Your Pelvic Floor and You (Pelvic Toner)
Once you’ve had your baby you may simply not be interested in talking pelvic floors. While that’s understandable, I can’t explain how under valued most women’s pelvic floors are and how necessary your pelvic floor is for every day functions.
The pelvic floor muscles are located between you legs, and run from your pubic bone at the front to the base of your spine. They form a sling that supports your bladder, urethra and bowels. Pelvic floor muscles give you control over when you pass urine and open your bowels. The muscles form a figure of eight shape around your urethra, vagina and anus. They contract as a reflex to coughing, laughter etc to stop you leaking urine.

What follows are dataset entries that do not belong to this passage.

(** One event: the handler (or the resumed part of one) runs, then React
    commits.  An event handler can only run on a mounted component; a
    promise settles whether or not the component is still there. *)
Definition step (w : World) (e : Event) : World :=
  match e with
  | SubmitApiKey submittedKey =>
      if mounted w then commit w (handleApiKeySubmit submittedKey w) else w
  | UploadImage file =>
      if mounted w then commit w (handleImageUpload file w) else w
  | ClickGenerate =>
      if mounted w then commit w (handleGenerate w) else w
  | ClickReselect =>
      if mounted w then commit w (handleReselectImage w) else w
  | ClickChangeApiKey =>
      if mounted w then commit w (handleChangeApiKey w) else w
  | InitializeSettled id outcome =>
      match lookupTask id (pending w) with
      | Some (AwaitInitialize submittedKey) =>
          w |> finished id
            |> (fun w' => with_holder
                  (initializeUserProvidedClient_settled submittedKey outcome
                     (holder w')) w')
            |> handleApiKeySubmit_resume submittedKey outcome
            |> commit w
      | _ => w
      end
  | FileToBase64Settled id outcome =>
      match lookupTask id (pending w) with
      | Some (AwaitFileToBase64 file) =>
          w |> handleGenerate_encoded id file outcome |> commit w
      | _ => w
      end
  | GenerateSettled id outcome =>
      match lookupTask id (pending w) with
      | Some (AwaitGenerate _) =>
          w |> handleGenerate_resume id outcome |> commit w
      | _ => w
      end
  | Unmount => if mounted w then unmount w else w
  end.

Definition run (w : World) (es : list Event) : World := fold_left step es w.

(** The states the component can be in: any order of handler calls and of
    settling promises. *)
Inductive reachable : World -> Prop :=
| reach_mount : forall h, reachable (mount h)
| reach_step : forall w e, reachable w -> reachable (step w e).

Another problem that isn’t discussed as much is the effect that a weak pelvic floor can have on your sex life, for your partner and you. A good pelvic floor can lead to better orgasms for both of you. Don’t under estimate the importance of a good sex life! It’s an integral part of your relationship and is not to be ignored.
Without wanting to scare you, one of the real problems of a poor pelvic floor is a prolapse. A prolapse takes a few forms. It could be a prolapse of the rectum (Rectocele) where the back passage prolapses through the vaginal wall. A prolapse of the bladder (uterocele) where the bladder prolapses through the vaginal wall or a uterine prolapse, where the uterus falls into the vagina. This can be in various degrees. The worst case being that the uterus falls outside the vagina. There are other types of prolapse, but importantly pelvic floor exercises could prevent all of these. Don’t think that a prolapse only happens to women of older years. I have known very young women to suffer.

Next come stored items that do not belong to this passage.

(** * Burger Queen API: authorization and identity resolution

    A shallow embedding of the route handlers of [src/routes/users.js]
    (the [/users] routes, [initAdminUser] and the [/orders] routes), of
    the login route of [src/routes/auth.js] and of the product routes,
    together with the properties the specification states about them and
    further properties read off the handlers.

    The handlers are [async] Express callbacks that talk to a MongoDB
    collection.  They are embedded as computations in a small state and
    exception monad over the database; every driver call is recorded in a
    log, so that "no store access" is a statement about that log. *)

From Stdlib Require Import String Ascii ZArith List Bool Lia.
From stdpp Require Import base option gmap strings list fin_maps.

Set Warnings "-register-all".

Local Open Scope string_scope.
Local Open Scope Z_scope.

(** ** JavaScript values *)

Module JS.

(** The values a parsed JSON body, a request property or a stored document
    field can hold.  [JUndefined] is what reading an absent property gives.
    Strings are kept as their UTF-8 bytes.  Numbers are integers: the
    handlers only ever test a number for being zero and for equality.
    [JFun] stands for a built-in function object, named. *)
Inductive jsval : Type :=
| JUndefined
| JNull
| JBool (b : bool)
| JNum (n : Z)
| JStr (s : string)
| JArr (items : list jsval)
| JObj (props : list (string * jsval))
| JFun (name : string).

(** The global [Number] constructor, a function object. *)
Definition Number : jsval := JFun "Number".

(** [!!v]: the truthiness of a value. *)
Definition truthy (v : jsval) : bool :=
  match v with
  | JUndefined | JNull => false
  | JBool b => b
  | JNum n => negb (n =? 0)
  | JStr s => negb (s =? "")%string
  | JArr _ | JObj _ | JFun _ => true
  end.

(** [a === b].  Arrays and objects compare by identity; two values that
    come from different places (a parsed body, a request property, a
    literal) are never the same object. *)
Definition strict_eq (a b : jsval) : bool :=
  match a, b with
  | JUndefined, JUndefined => true
  | JNull, JNull => true
  | JBool x, JBool y => Bool.eqb x y
  | JNum x, JNum y => (x =? y)
  | JStr x, JStr y => (x =? y)%string
  | JFun x, JFun y => (x =? y)%string
  | _, _ => false
  end.

(** [s.includes(needle)] *)
Fixpoint includes (needle s : string) : bool :=
  String.prefix needle s
  || match s with
     | EmptyString => false
     | String _ rest => includes needle rest
     end.

(** Reading a property of a plain object: [o.k], [undefined] when absent. *)
Definition prop (o : gmap string jsval) (k : string) : jsval :=
  default JUndefined (o !! k).

(** [Object.keys(o).length === 0] *)
Definition no_keys (o : gmap string jsval) : bool :=
  bool_decide (size o = 0%nat).

(** Reading a property of an arbitrary value: [undefined] for primitives
    and arrays (only named properties are ever read), [None] where
    JavaScript raises a [TypeError] (reading from [null] or
    [undefined]). *)
Fixpoint assoc (k : string) (l : list (string * jsval)) : jsval :=
  match l with
  | [] => JUndefined
  | (k', v) :: rest => if (k =? k')%string then v else assoc k rest
  end.

Definition member (v : jsval) (k : string) : option jsval :=
  match v with
  | JUndefined | JNull => None
  | JObj props => Some (assoc k props)
  | _ => Some JUndefined
  end.

(** [JSON.stringify] leaves out the properties whose value is
    [undefined]; [json] builds the object a response carries. *)
Definition is_undefined (v : jsval) : bool :=
  match v with JUndefined => true | _ => false end.

Definition json (props : list (string * jsval)) : jsval :=
  JObj (List.filter (fun kv => negb (is_undefined (snd kv))) props).

(** Structural equality of values, as the database compares them. *)
Fixpoint jsval_eqb (a b : jsval) {struct a} : bool :=
  let fix list_eqb (l1 l2 : list jsval) {struct l1} : bool :=
    match l1, l2 with
    | [], [] => true
    | x :: l1', y :: l2' => jsval_eqb x y && list_eqb l1' l2'
    | _, _ => false
    end in
  let fix props_eqb (l1 l2 : list (string * jsval)) {struct l1} : bool :=
    match l1, l2 with
    | [], [] => true
    | (k1, x) :: l1', (k2, y) :: l2' =>
        (k1 =? k2)%string && jsval_eqb x y && props_eqb l1' l2'
    | _, _ => false
    end in
  match a, b with
  | JUndefined, JUndefined => true
  | JNull, JNull => true
  | JBool x, JBool y => Bool.eqb x y
  | JNum x, JNum y => (x =? y)
  | JStr x, JStr y => (x =? y)%string
  | JArr l1, JArr l2 => list_eqb l1 l2
  | JObj l1, JObj l2 => props_eqb l1 l2
  | JFun x, JFun y => (x =? y)%string
  | _, _ => false
  end.

End JS.
Export JS.

(** ** BSON object identifiers *)

Module Bson.

(** An [ObjectId] is its twelve bytes. *)
Record ObjectId : Type := { id_bytes : string }.

Definition ObjectId_eqb (a b : ObjectId) : bool :=
  (id_bytes a =? id_bytes b)%string.

Definition hex_digit (c : ascii) : option N :=
  let n := N_of_ascii c in
  if ((48 <=? n) && (n <=? 57))%N then Some (n - 48)%N
  else if ((97 <=? n) && (n <=? 102))%N then Some (n - 87)%N
  else if ((65 <=? n) && (n <=? 70))%N then Some (n - 55)%N
  else None.

Definition is_hex_digit (c : ascii) : bool :=
  match hex_digit c with Some _ => true | None => false end.

Fixpoint all_hex (s : string) : bool :=
  match s with
  | EmptyString => true
  | String c rest => is_hex_digit c && all_hex rest
  end.

(** [/^[0-9a-fA-F]{24}$/.test(s)] *)
Definition hex24 (s : string) : bool :=
  (String.length s =? 24)%nat && all_hex s.

Fixpoint all_ascii (s : string) : bool :=
  match s with
  | EmptyString => true
  | String c rest => (N_of_ascii c <? 128)%N && all_ascii rest
  end.

Fixpoint fromHex (s : string) : option string :=
  match s with
  | EmptyString => Some EmptyString
  | String a (String b rest) =>
      match hex_digit a, hex_digit b, fromHex rest with
      | Some h, Some l, Some bytes =>
          Some (String (ascii_of_N (16 * h + l)) bytes)
      | _, _, _ => None
      end
  | String _ EmptyString => None
  end.

Definition to_hex_digit (n : N) : ascii :=
  if (n <? 10)%N then ascii_of_N (48 + n) else ascii_of_N (87 + n).

(** [id.toHexString()], which is also how an identifier is written in a
    JSON response. *)
Fixpoint hex_of_bytes (s : string) : string :=
  match s with
  | EmptyString => EmptyString
  | String c rest =>
      let n := N_of_ascii c in
      String (to_hex_digit (n / 16)) (String (to_hex_digit (n mod 16))
        (hex_of_bytes rest))
  end.

Definition toHexString (i : ObjectId) : string := hex_of_bytes (id_bytes i).

(** [new ObjectId(s)] for a string [s], as the [bson] package of the
    driver generations that return [{ value }] from [findOneAndUpdate]
    does it: a string of twelve bytes is taken as the bytes themselves, a
    string of 24 hexadecimal digits is decoded, and every other string
    makes the constructor throw.  [None] is the throw. *)
Definition new_ObjectId (s : string) : option ObjectId :=
  if (String.length s =? 12)%nat then
    if all_ascii s then Some {| id_bytes := s |} else None
  else if hex24 s then
    match fromHex s with
    | Some bytes => Some {| id_bytes := bytes |}
    | None => None
    end
  else None.

End Bson.
Export Bson.

(** ** The database and the driver calls *)

Module Store.

(** A stored document: its [_id] and its other fields. *)
Record document : Type := { _id : ObjectId; fields : gmap string jsval }.

(** The two collections the modelled routes use. *)
Inductive collection : Type := Users | Orders.

Record db : Type := { users : list document; orders : list document }.

Definition docs (c : collection) (d : db) : list document :=
  match c with Users => users d | Orders => orders d end.

Definition set_docs (c : collection) (l : list document) (d : db) : db :=
  match c with
  | Users => {| users := l; orders := orders d |}
  | Orders => {| users := users d; orders := l |}
  end.

(** The two query documents the handlers build: [{ email: v }] and
    [{ _id: id }]. *)
Inductive query : Type :=
| ByEmail (v : jsval)
| ById (id : ObjectId).

(** Equality match of a query value against a field: the field holds
    that value, or holds an array with that value among its elements; a
    [null] query value also matches a document without the field.
    Operator documents ([{ $gt: ... }]) are not interpreted: the match is
    the server's for query values that are strings, numbers or booleans,
    and the properties below that rest on a lookup by email take a
    string as the email. *)
Definition value_matches (q : jsval) (field : option jsval) : bool :=
  match field with
  | None => is_undefined q || jsval_eqb q JNull
  | Some v =>
      jsval_eqb q v
      || match v with
         | JArr items => existsb (jsval_eqb q) items
         | _ => false
         end
  end.

Definition matches (q : query) (d : document) : bool :=
  match q with
  | ByEmail v => value_matches v (fields d !! "email"%string)
  | ById id => ObjectId_eqb id (_id d)
  end.

(** Replaces the first document that [q] selects by [f] of it. *)
Fixpoint update_first (q : query) (f : document -> document)
    (l : list document) : list document :=
  match l with
  | [] => []
  | d :: rest =>
      if matches q d then f d :: rest else d :: update_first q f rest
  end.

(** Removes the first document that [q] selects. *)
Fixpoint delete_first (q : query) (l : list document) : list document :=
  match l with
  | [] => []
  | d :: rest => if matches q d then rest else d :: delete_first q rest
  end.

(** [{ $set: body }]: the fields of [body] overwrite those of the
    document.  This is what the server does for keys that name a
    top-level field (no dot, no leading dollar sign); the properties
    below that say what an update stores take such keys only. *)
Definition apply_set (body : gmap string jsval) (d : document) : document :=
  {| _id := _id d; fields := body ∪ fields d |}.

(** What the log records: opening and closing the client, and each call
    on a collection. *)
Inductive event : Type :=
| Connect
| Close
| FindOne (c : collection) (q : query)
| InsertOne (c : collection) (doc : gmap string jsval)
| FindOneAndUpdate (c : collection) (q : query) (set : gmap string jsval)
| FindOneAndDelete (c : collection) (q : query).

(** The calls that read or write a collection. *)
Definition is_store_call (e : event) : bool :=
  match e with
  | Connect | Close => false
  | _ => true
  end.

Definition is_insert (e : event) : bool :=
  match e with InsertOne _ _ => true | _ => false end.

Definition is_update (e : event) : bool :=
  match e with FindOneAndUpdate _ _ _ => true | _ => false end.

(** What is outside the sources: the salted hash of [bcrypt] (the salt is
    left out), the identifier the driver gives an inserted document, and
    whether the driver still honours the option [returnOriginal: false]
    (generation 3 does and returns the updated document; later ones
    ignore it and return the document as it was before the update). *)
Record Env : Type := {
  bcrypt_hash : string -> string;
  gen_ObjectId : list document -> ObjectId;
  honours_returnOriginal : bool
}.

(** Exceptions a handler can end with: the promise of the [async]
    callback is rejected and no response is sent. *)
Inductive exn : Type :=
| BSONError
| TypeError
| BcryptError
| MongoServerError.

Record world : Type := { store : db; log : list event }.

(** A computation: reads and writes the database, appends to the log,
    and returns a value or throws. *)
Definition M (A : Type) : Type := world -> (exn + A) * world.

Definition ret {A} (a : A) : M A := fun w => (inr a, w).

Definition throw {A} (e : exn) : M A := fun w => (inl e, w).

Definition bind {A B} (m : M A) (k : A -> M B) : M B :=
  fun w =>
    match m w with
    | (inl e, w') => (inl e, w')
    | (inr a, w') => k a w'
    end.

(** [try { m } catch (err) { h err }] *)
Definition try_catch {A} (m : M A) (h : exn -> M A) : M A :=
  fun w =>
    match m w with
    | (inl e, w') => h e w'
    | (inr a, w') => (inr a, w')
    end.

Definition emit (e : event) : M unit :=
  fun w => (inr tt, {| store := store w; log := log w ++ [e] |}).

Definition get_docs (c : collection) : M (list document) :=
  fun w => (inr (docs c (store w)), w).

Definition put_docs (c : collection) (l : list document) : M unit :=
  fun w => (inr tt, {| store := set_docs c l (store w); log := log w |}).

Definition lift_option {A} (e : exn) (o : option A) : M A :=
  match o with Some a => ret a | None => throw e end.

Declare Scope js_scope.
Delimit Scope js_scope with js.
Notation "x <- m ;; k" := (bind m (fun x => k))
  (at level 100, m at next level, k at level 200, only parsing) : js_scope.
Notation "m ;; k" := (bind m (fun _ => k))
  (at level 100, k at level 200, only parsing) : js_scope.
Local Open Scope js_scope.

(** [await client.connect()] and [await client.close()] *)
Definition connect : M unit := emit Connect.
Definition close : M unit := emit Close.

(** [await collection.findOne(q)]: the first matching document or
    [null]. *)
Definition findOne (c : collection) (q : query) : M (option document) :=
  emit (FindOne c q) ;;
  l <- get_docs c ;;
  ret (List.find (matches q) l).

Doing your Kegel exercises (named after the Obstetrician who developed them) is imperative for your long term health and sexual pleasure.

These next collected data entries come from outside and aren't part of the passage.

Ltac dict_norm :=
  repeat (progress (rewrite ?dict_in_set, ?dict_get_set;
                    cbn [andb orb negb String.eqb Ascii.eqb Bool.eqb])).

(** Evaluate the run [H], name its result and normalise the goal. *)
Ltac invert_fix_record d H :=
  run_fix_record d H; inversion H; subst; clear H; dict_norm.

Lemma fix_record_type d n d' n' :
  fix_record rng d n = inr (d', n') -> dict_get "type" d' = dict_get "type" d.
Proof. intros H. invert_fix_record d H; reflexivity. Qed.

Lemma fix_record_has_type t d n d' n' :
  fix_record rng d n = inr (d', n') -> has_type t d' = has_type t d.
Proof. intros H. unfold has_type. rewrite (fix_record_type _ _ _ _ H). reflexivity. Qed.

Lemma fix_record_is_snapshot d n d' n' :
  fix_record rng d n = inr (d', n') -> is_snapshot d' = is_snapshot d.
Proof. apply fix_record_has_type. Qed.

(** A snapshot record passes through unchanged and draws nothing. *)
Lemma fix_record_snapshot d n :
  is_snapshot d = true -> fix_record rng d n = inr (d, n).
Proof.
  intros Hs. unfold fix_record.
  rewrite py_eq_msg_type by discriminate.
  change (has_type SNAPSHOT_TYPE d) with (is_snapshot d).
  rewrite Hs. reflexivity.
Qed.

Lemma fix_record_version d n d' n' v :
  fix_record rng d n = inr (d', n') ->
  is_snapshot d = false ->
  dict_get "version" d' = Some v -> v = JStr CLAUDE_VERSION.
Proof.
  intros H Hns.
  invert_fix_record d H; try congruence;
    apply dict_in_false in Hver; congruence.
Qed.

How to do your pelvic floor exercises (Kegel exercises)
Before you start, it's a good idea to identify the set of muscles you are going to be exercising, as its easy to accidentally bring unrelated muscles into play when trying to exercise the pelvic floor. When you exercise your pelvic floor make sure that you
Do Not: -
* Pull in your stomach
* Tighten your bottom.
* Hold your breath
A really simple way to identify the pelvic floor muscles is in the loo. Next time you pass urine, try to stop mid-flow. The muscles you have to flex to stop urinating are your pelvic floor muscles.
To flex your muscles, simply tighten the muscles around your bottom, urethra and vagina. Tighten them as if you are trying to stop yourself from urinating and passing wind at the same time.
If you are still unsure of whether or not you have found your pelvic floor, you could try tightening the muscles with two fingers in your vagina. You should feel a slight grip as you squeeze. Or if you prefer, ask your partner if he can feel your effort while having sex.
Slow Kegels
* Breathe in. As you breathe out, slowly clench your pelvic muscles up as far as you are able and hold them for 5 seconds whilst continuing to breathe normally. Slowly release the muscles until all the tension has dissipated.
* Repeat this process 4 or 5 times, and gradually build up the length of time you clench your muscles to 10 seconds. As your muscle tone improves, you should also be able to slowly increase the number of repetitions for better results.
Fast Kegels
Fast kegels are performed in the same way as the method above. The only difference is that you clench your muscles quickly and let go quickly. Rest for at least 3 seconds between repetitions, and repeat up to 10 times. It may be best to start with the fast exercises first of all, and work up to the slow ones when you find the exercises easier.

If you feel it would help, then you could invest in a Pelvic Toner. These are great devices that really encourage you to isolate your pelvic floor and are a good way of judging your progress. This from personal experience!! Having a poorly functioning pelvic floor can really hinder your life in many ways. Even a slight prolapse can make sex very uncomfortable and stress incontinence is hugely debilitating. From personal experience, using a Pelvic Toner, the difference to my life has been huge. As a midwife and a mum, don’t make the mistake of not doing your Kegels. Happy exercising!!